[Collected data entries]
(* ===== verification/RegistryApi.v ===== *)
(** What the registry promises to its clients ([control-plane/internal/agent] and
    [control-plane/internal/restapi]): an interface of operations with its laws.  The
    handlers are written and proved against the interface; the registry discharges it. *)
From S2P Require Import Prelude GoRuntime GoStrings PbResource PbAgent Grpc World Registry.
Local Open Scope Z_scope.

Class RegistryOps := {
  reg_Register : string -> string -> option NodeResources -> Go World unit;
  reg_UpdateHeartbeat : string -> option NodeUtilization -> list TaskStatus -> Go World unit;
  reg_GetAll : Go World (list NodeSummary);
  reg_RemoveIfConnectionMatches : string -> Z -> Go World unit;
  reg_ConnectionID : string -> Go World Z
}.

(** What no operation of the registry does: touch the label cache, write the log, or turn
    back the clock. *)
Definition reg_frame (w w' : World) : Prop :=
  w_known w' = w_known w /\ logs w' = logs w /\ (w_tick w <= w_tick w')%nat.

(** The connection identifier a registration gives. *)
Definition next_conn (old : option NodeInfo) : Z :=
  match old with Some n => wrapU64 (ConnectionID n + 1) | None => 1 end.

Class RegistryLaws `{!RegistryOps} : Prop := {
  law_Register id addr r w : exists w' now,
    reg_Register id addr (Some r) w = (Ret tt, w') /\ reg_frame w w' /\
    w_nodes w' = <[id := mkNodeInfo id addr (Some r) now ∅ (next_conn (w_nodes w !! id))]>
                   (w_nodes w);
  law_Register_nil id addr w : exists f args,
    reg_Register id addr None w = (Panicked f args, w);
  law_UpdateHeartbeat id util tasks w : exists w' now,
    reg_UpdateHeartbeat id util tasks w = (Ret tt, w') /\ reg_frame w w' /\
    w_nodes w' = alter (beaten now tasks) id (w_nodes w);
  law_GetAll w : exists l w',
    reg_GetAll w = (Ret l, w') /\ reg_frame w w' /\ w_nodes w' = w_nodes w /\
    l ≡ₚ (fun p : string * NodeInfo => {|
           ns_NodeID := NodeID p.2;
           ns_Hostname := NodeResources_GetHostname (Resources p.2);
           ns_Address := Address p.2;
           ns_LastBeat := LastBeat p.2;
           ns_CPU := NodeResources_GetCpu (Resources p.2);
           ns_Memory := NodeResources_GetMemory (Resources p.2);
           ns_GPUs := NodeResources_GetGpus (Resources p.2);
           ns_ConnectionID := ConnectionID p.2 |}) <$> map_to_list (w_nodes w);
  law_RemoveIf id conn w : exists w',
    reg_RemoveIfConnectionMatches id conn w = (Ret tt, w') /\ reg_frame w w' /\
    w_nodes w' = if decide (ConnectionID <$> w_nodes w !! id = Some conn)
                 then delete id (w_nodes w) else w_nodes w;
  law_ConnectionID id w :
    reg_ConnectionID id w =
    (Ret match w_nodes w !! id with Some n => ConnectionID n | None => 0 end, w)
}.

(** ** The registry implements it *)
#[export] Instance registry_ops `{!GoEnv, !ProtoLib} : RegistryOps := {|
  reg_Register := NodeRegistry_Register;
  reg_UpdateHeartbeat := NodeRegistry_UpdateHeartbeat;
  reg_GetAll := NodeRegistry_GetAll;
  reg_RemoveIfConnectionMatches := NodeRegistry_RemoveIfConnectionMatches;
  reg_ConnectionID := NodeRegistry_ConnectionID
|}.

Section implementation.
Context `{!GoEnv, !ProtoLib}.

#[local] Ltac frame_step := unfold reg_frame, logs in *; simpl in *; intuition lia.

Lemma totalTasks_frame w0 : keeps (reg_frame w0) totalTasksLocked.
Proof. unfold totalTasksLocked. keeps_world frame_step. Qed.

Lemma Register_frame w0 id addr r : keeps (reg_frame w0) (NodeRegistry_Register id addr r).
Proof. unfold NodeRegistry_Register. keeps_world frame_step. Qed.

Lemma UpdateHeartbeat_frame w0 id util tasks :
  keeps (reg_frame w0) (NodeRegistry_UpdateHeartbeat id util tasks).
Proof.
  unfold NodeRegistry_UpdateHeartbeat.
  repeat (apply totalTasks_frame || keeps_world frame_step).
Qed.

Lemma RemoveIf_frame w0 id conn :
  keeps (reg_frame w0) (NodeRegistry_RemoveIfConnectionMatches id conn).
Proof.
  unfold NodeRegistry_RemoveIfConnectionMatches.
  repeat (apply totalTasks_frame || keeps_world frame_step).
Qed.

Lemma reg_frame_refl w : reg_frame w w.
Proof. done. Qed.

#[export] Instance registry_laws `{!GoEnvLaws, !ProtoLibLaws} : RegistryLaws.
Proof.
  split; simpl.
  - intros id addr r w. pose proof (Register_frame w id addr (Some r) w (reg_frame_refl w)) as Hf.
    rewrite Register_run in *. eexists _, _. split; [done|]. split; [exact Hf|done].
  - intros id addr w. by eexists _, _.
  - intros id util tasks w.
    pose proof (UpdateHeartbeat_frame w id util tasks w (reg_frame_refl w)) as Hf.
    destruct (UpdateHeartbeat_run id util tasks w) as (tick & Heq). rewrite Heq in *.
    eexists _, _. split; [done|]. split; [exact Hf|done].
  - intros w. rewrite GetAll_run. eexists _, _. split; [done|].
    split; [unfold reg_frame; simpl; auto with lia|]. split; [done|].
    rewrite <- (range_at_perm _ (w_tick w) (w_nodes w)). apply reflexive_eq.
    apply list_fmap_ext. intros _ [k n] _. simpl. unfold summary.
    destruct (Resources n) as [r|]; simpl; [|done]. by rewrite CloneOf_eq.
  - intros id conn w. pose proof (RemoveIf_frame w id conn w (reg_frame_refl w)) as Hf.
    rewrite RemoveIf_run in *. eexists. split; [done|]. split; [exact Hf|].
    by case_decide.
  - intros id w. apply ConnectionID_run.
Qed.
End implementation.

__EXERCISE DETAILS__
Among the records above, repeat exactly the line with "split; simpl.", the line with "- intros id util tasks w.", and every line in between, and only those.

__SOLUTION BELOW__
  split; simpl.
  - intros id addr r w. pose proof (Register_frame w id addr (Some r) w (reg_frame_refl w)) as Hf.
    rewrite Register_run in *. eexists _, _. split; [done|]. split; [exact Hf|done].
  - intros id addr w. by eexists _, _.
  - intros id util tasks w.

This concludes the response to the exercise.